Le syndicat Solidaires a toutefois d'ores et déjà annoncé dimanche qu'il ne se rendrait pas lundi à l'Élysée où il a été convié avec les autres syndicats de salariés, afin de ne pas se prêter au « plan de communication », selon lui, du gouvernement.
« Nous ne pensons pas que dans cette période le rôle des organisations syndicales soit de discuter avec un président et un gouvernement aux abois, alors même que des centaines de personnes sont encore en détention pour simplement avoir voulu manifester contre la politique de ceux qui nous invitent à discuter », a déclaré le syndicat dans un communiqué.
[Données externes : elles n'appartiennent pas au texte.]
(* ===== verification/Timer.v ===== *)
(** * Timer: the timer wheel

    kernel/timer.c of a kernel without the dynamic tick (CONFIG_NO_HZ) and CPU
    hotplug: five vectors of lists in which a timer stands by its time of expiry,
    moved down from vector to vector (cascade) as that time comes nearer; and
    find_last_bit (lib/find_last_bit.c) with the board's __fls (asm/bitops.h).

    The work list of __run_timers, a list head on its stack, is a field of the base
    here: its timers are pending and can be deleted or modified by the handlers.
    What a processor does under the lock of a base is one step, and so is moving a
    timer to another base, since nobody else can lock the timer between the two
    locks; the handlers run without it, and what they and other processors do meanwhile is a script of
    operations. [fired] records which timer's handler was called, with its
    time of expiry, at which tick. *)

From S2P Require Import Prelude.

Module Timer.

Definition TVN_BITS : Z := 6.
Definition TVR_BITS : Z := 8.
Definition TVN_SIZE : Z := 1 .<< TVN_BITS.
Definition TVR_SIZE : Z := 1 .<< TVR_BITS.
Definition TVN_MASK : Z := TVN_SIZE - 1.
Definition TVR_MASK : Z := TVR_SIZE - 1.
Definition time_before (a b : Z) : bool := s32 (a - b) <? 0.
Definition time_after_eq (a b : Z) : bool := 0 <=? s32 (a - b).

(** A timer; [linked] is entry.next != NULL, [tbase] the processor whose base timer->base is. *)
Record timer_list := { linked : bool; expires : Z; tbase : nat; deferrable : bool; function : bool; slack : Z }.
(** A base; [tv] has tv1 to tv5 in this order. *)
Record tvec_base := {
  running_timer : option nat; timer_jiffies : Z; next_timer : Z; tv : list (list (list nat)); work_list : list nat }.
Record sys := { timers : gmap nat timer_list; bases : gmap nat tvec_base; jiffies : Z; fired : list (nat * Z * Z) }.

Definition set_linked (l : bool) (x : timer_list) : timer_list :=
  {| linked := l; expires := expires x; tbase := tbase x; deferrable := deferrable x; function := function x; slack := slack x |}.
Definition set_expires (e : Z) (x : timer_list) : timer_list :=
  {| linked := linked x; expires := e; tbase := tbase x; deferrable := deferrable x; function := function x; slack := slack x |}.
Definition timer_set_base (c : nat) (x : timer_list) : timer_list :=
  {| linked := linked x; expires := expires x; tbase := c; deferrable := deferrable x; function := function x; slack := slack x |}.
Definition set_timer_slack (n : Z) (x : timer_list) : timer_list :=
  {| linked := linked x; expires := expires x; tbase := tbase x; deferrable := deferrable x; function := function x; slack := n |}.
Definition timer_set_deferrable (x : timer_list) : timer_list :=
  {| linked := linked x; expires := expires x; tbase := tbase x; deferrable := true; function := function x; slack := slack x |}.
Definition __init_timer (cpu : nat) (x : timer_list) : timer_list :=
  {| linked := false; expires := expires x; tbase := cpu; deferrable := false; function := function x; slack := -1 |}.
Il a précisé ne pas vouloir se « substituer à celles et ceux qui se mobilisent depuis plusieurs semaines », en référence au mouvement des Gilets jaunes.
Des scènes de violences et de nombreux dégâts
Les autorités ont réussi à enrayer samedi l'escalade de la violence tant redoutée, notamment grâce à un recours massif aux interpellations : pour l'ensemble de la France, le ministère de l'Intérieur a fait état de près de 2 000 personnes interpellées, dont plus de 1 700 ont été placées en garde à vue. La grande majorité concernait Paris avec 1 082 interpellations contre 412 le samedi précédent, notamment des personnes arrêtées avec sur elles masses, marteaux, boules de pétanque...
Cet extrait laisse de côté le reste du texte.